The darkness that consumes my mind at these times I would liken to an electrical blackout where items like my lamp, light switch, toothbrush that were once located easily and within arm’s reach, are now a challenge to find. The home and refuge of my mind, has now become a scary place, I don’t know what I will see around every corner.

I let myself stew in these periods of utter hopelessness and detachment. Rumination is the enemy for me. Free time will turn against me. A lack of utility will send me into a depression fast. An overly analytical mind has been a mostly a curse. Not a “blessing and a curse” as the adage or cliche goes.

A dog kept in a backyard chained up to a fence will lead an unhappy life. A dog with access to 3 large platters of pasta and sauce will devour all of it until he is sick and regurgitate it, not learning his lesson in the successive 10 times. The dog’s owner can impede his limitless consumption. A dog running free on an estate or a farm is content and immersed in a physical flow.
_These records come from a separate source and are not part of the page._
(** * A Redis key-value gateway: connection cache, handlers and request pipeline

    Shallow embedding of [api/main.py] and [api/libs/apikey_manager.py].
    Python functions that touch the module-level dictionary
    [redis_connections] or talk to the Redis server become computations in a
    state-and-exception monad over [world]; Python exceptions are values of
    [exn].  The Redis server itself is outside the repository: it is modelled
    by a table of entries and by a schedule [net_at] that fixes, for every
    round trip, whether the server answers or the client library raises. *)

From stdpp Require Import gmap strings list pretty.

Local Open Scope Z_scope.

(** ** Python exceptions *)

(** [Str e] stands for [str(e)], the text Python derives from an exception;
    [Text s] is a string literal. *)
Inductive exn : Type :=
| ValueError (msg : string)
| KeyError
| AttributeError
| ConnectionError                   (* redis.ConnectionError *)
| TimeoutError                      (* redis.TimeoutError *)
| ResponseError                     (* any other redis.RedisError *)
| IntegrityError                    (* sqlite3.IntegrityError *)
| Exception (msg : string) (cause : exn)          (* raise Exception(msg) from cause *)
| HTTPException (status_code : Z) (detail : detail)
with detail : Type :=
| Text (s : string)
| Str (e : exn).

Inductive result (A : Type) : Type :=
| Return (a : A)
| Raise (e : exn).
Arguments Return {A} a.
Arguments Raise {A} e.

(** ** The Redis server and the client objects *)

(** What happens to one round trip to the server. *)
Inductive net : Type :=
| Pong        (* served; a PING is answered PONG *)
| NoPong      (* served; a PING gets another answer, [ping()] is falsy *)
| Refused     (* redis.ConnectionError *)
| TimedOut    (* redis.TimeoutError *)
| Rejected.   (* another redis error, outside the retried class *)

(** A [redis.Redis(host, port, password, decode_responses=True, db=...)]
    object: host, port and password come from the configuration and are the
    same for all of them, so an object is its identity and its database. *)
Record Redis : Type := mkRedis { obj_id : nat; db : Z }.

#[global] Instance Redis_eq_dec : EqDecision Redis.
Proof. solve_decision. Defined.

(** A stored string with its remaining time to live in seconds ([None]: the
    key does not expire).  Time does not pass in the model: an entry keeps
    the seconds it was stored with. *)
Record entry : Type := mkEntry { e_value : string; e_ttl : option nat }.

Inductive command : Type :=
| PING
| EXISTS (k : string)
| SET (k v : string) (ex : option Z)
| GET (k : string)
| TTL (k : string)
| DEL (k : string).

(** One round trip: the object used, the command, what the network did. *)
Inductive event : Type := Call (h : Redis) (c : command) (r : net).

Record world : Type := mkWorld {
  redis_connections : gmap Z Redis;      (* the module-level dict *)
  next_obj : nat;                        (* identity of the next object built *)
  clock : nat;                           (* round trips made so far *)
  store : gmap (Z * string) entry;       (* the server: (database, key) to entry *)
  trace : list event                     (* round trips, newest first *)
}.

Definition initial_world : world :=
  {| redis_connections := ∅; next_obj := 0%nat; clock := 0%nat;
     store := ∅; trace := [] |}.

(** ** State and exceptions *)

(** A Python function over mutable state [S]: it returns or raises, and
    leaves a state behind either way. *)
Definition ST (S A : Type) : Type := S → result A * S.

Definition ret {S A} (a : A) : ST S A := λ s, (Return a, s).
Definition raise {S A} (e : exn) : ST S A := λ s, (Raise e, s).
Definition bind {S A B} (m : ST S A) (f : A → ST S B) : ST S B :=
  λ s, match m s with
       | (Return a, s') => f a s'
       | (Raise e, s') => (Raise e, s')
       end.

Notation "'let*' x ':=' m 'in' f" := (bind m (λ x, f))
  (at level 10, x name, m at level 100, f at level 200, only parsing).
Notation "'do' m 'in' f" := (bind m (λ _, f))
  (at level 10, m at level 100, f at level 200, only parsing).

(** [try: m except <classes> as e: h e]; an exception outside [classes]
    propagates.  Changes made to the state before the raise are kept. *)
Definition try_except {S A} (m : ST S A) (classes : exn → bool) (h : exn → ST S A)
  : ST S A :=
  λ s, match m s with
       | (Return a, s') => (Return a, s')
       | (Raise e, s') => if classes e then h e s' else (Raise e, s')
       end.

(** [except Exception]: every class of [exn] derives from [Exception]. *)
Definition any_Exception (e : exn) : bool := true.

(** [except (redis.ConnectionError, redis.TimeoutError)]. *)
Definition connection_or_timeout (e : exn) : bool :=
  match e with
  | ConnectionError | TimeoutError => true
  | _ => false
  end.

(** Functions of [main.py] that only touch the connections and the server. *)
Abbreviation M := (ST world).

Definition get_connections : M (gmap Z Redis) := λ w, (Return (redis_connections w), w).

Definition set_connection (i : Z) (h : Redis) : M unit :=
  λ w, (Return tt,
        {| redis_connections := <[i := h]> (redis_connections w);
           next_obj := next_obj w; clock := clock w;
           store := store w; trace := trace w |}).

(** The constructor only builds the client object and its pool; no socket is
    opened before the first command is sent. *)
Definition new_Redis (db_index : Z) : M Redis :=
  λ w, (Return {| obj_id := next_obj w; db := db_index |},
        {| redis_connections := redis_connections w;
           next_obj := S (next_obj w); clock := clock w;
           store := store w; trace := trace w |}).

Definition with_store (f : gmap (Z * string) entry → gmap (Z * string) entry) : M unit :=
  λ w, (Return tt,
        {| redis_connections := redis_connections w;
           next_obj := next_obj w; clock := clock w;
           store := f (store w); trace := trace w |}).

Definition get_store : M (gmap (Z * string) entry) := λ w, (Return (store w), w).

(** ** Request and response models *)

Record KeyValueInput : Type := mkInput {
  in_key : string;
  in_value : string;
  in_db_index : Z;             (* Field(0, ge=0, le=15) *)
  in_ttl : option Z            (* Field(None, ge=1) *)
}.

(** The field constraints of [KeyValueInput]. *)
Definition KeyValueInput_valid (data : KeyValueInput) : bool :=
  (0 <=? in_db_index data) && (in_db_index data <=? 15) &&
  match in_ttl data with
  | None => true
  | Some t => 1 <=? t
  end.

Record KeyValueOutput : Type := mkOutput {
  out_key : string;
  out_value : option string;
  out_ttl : option Z;
  out_db_index : Z;
  out_message : string
}.

(** [Union[int, str]]. *)
Inductive int_or_str : Type :=
| Int (n : Z)
| Chars (s : string).

Record TTLResponse : Type := mkTTL {
  ttl_key : string;
  ttl_ttl : int_or_str;
  ttl_db_index : Z
}.

(** Python truth values of an [int] and of an [Optional[int]]. *)
Definition truthy (n : Z) : bool := negb (n =? 0).

Definition truthy_opt (o : option Z) : bool :=
  match o with
  | None => false
  | Some n => truthy n
  end.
I try to extend my contemplation of life, centering on the random, unforgiving nature of reality and the utter aloneness of a soul at birth and death and the fate of the entity of consciousness after death, until I can no longer stomach it.

I am like the irresponsible dog owner who keeps his dog chained up to a fence all day and lets the dog eat as much as he wants without limiting it. The remedy is strenuous physical activity and socializing. But the contemplation of the universe is always calling out to me, to attempt to digest the enormous mystery of creation, life and death. My feeling is a mixture of awe and wonderment and a “what is the point of it all?” existential gloom devoid of hope.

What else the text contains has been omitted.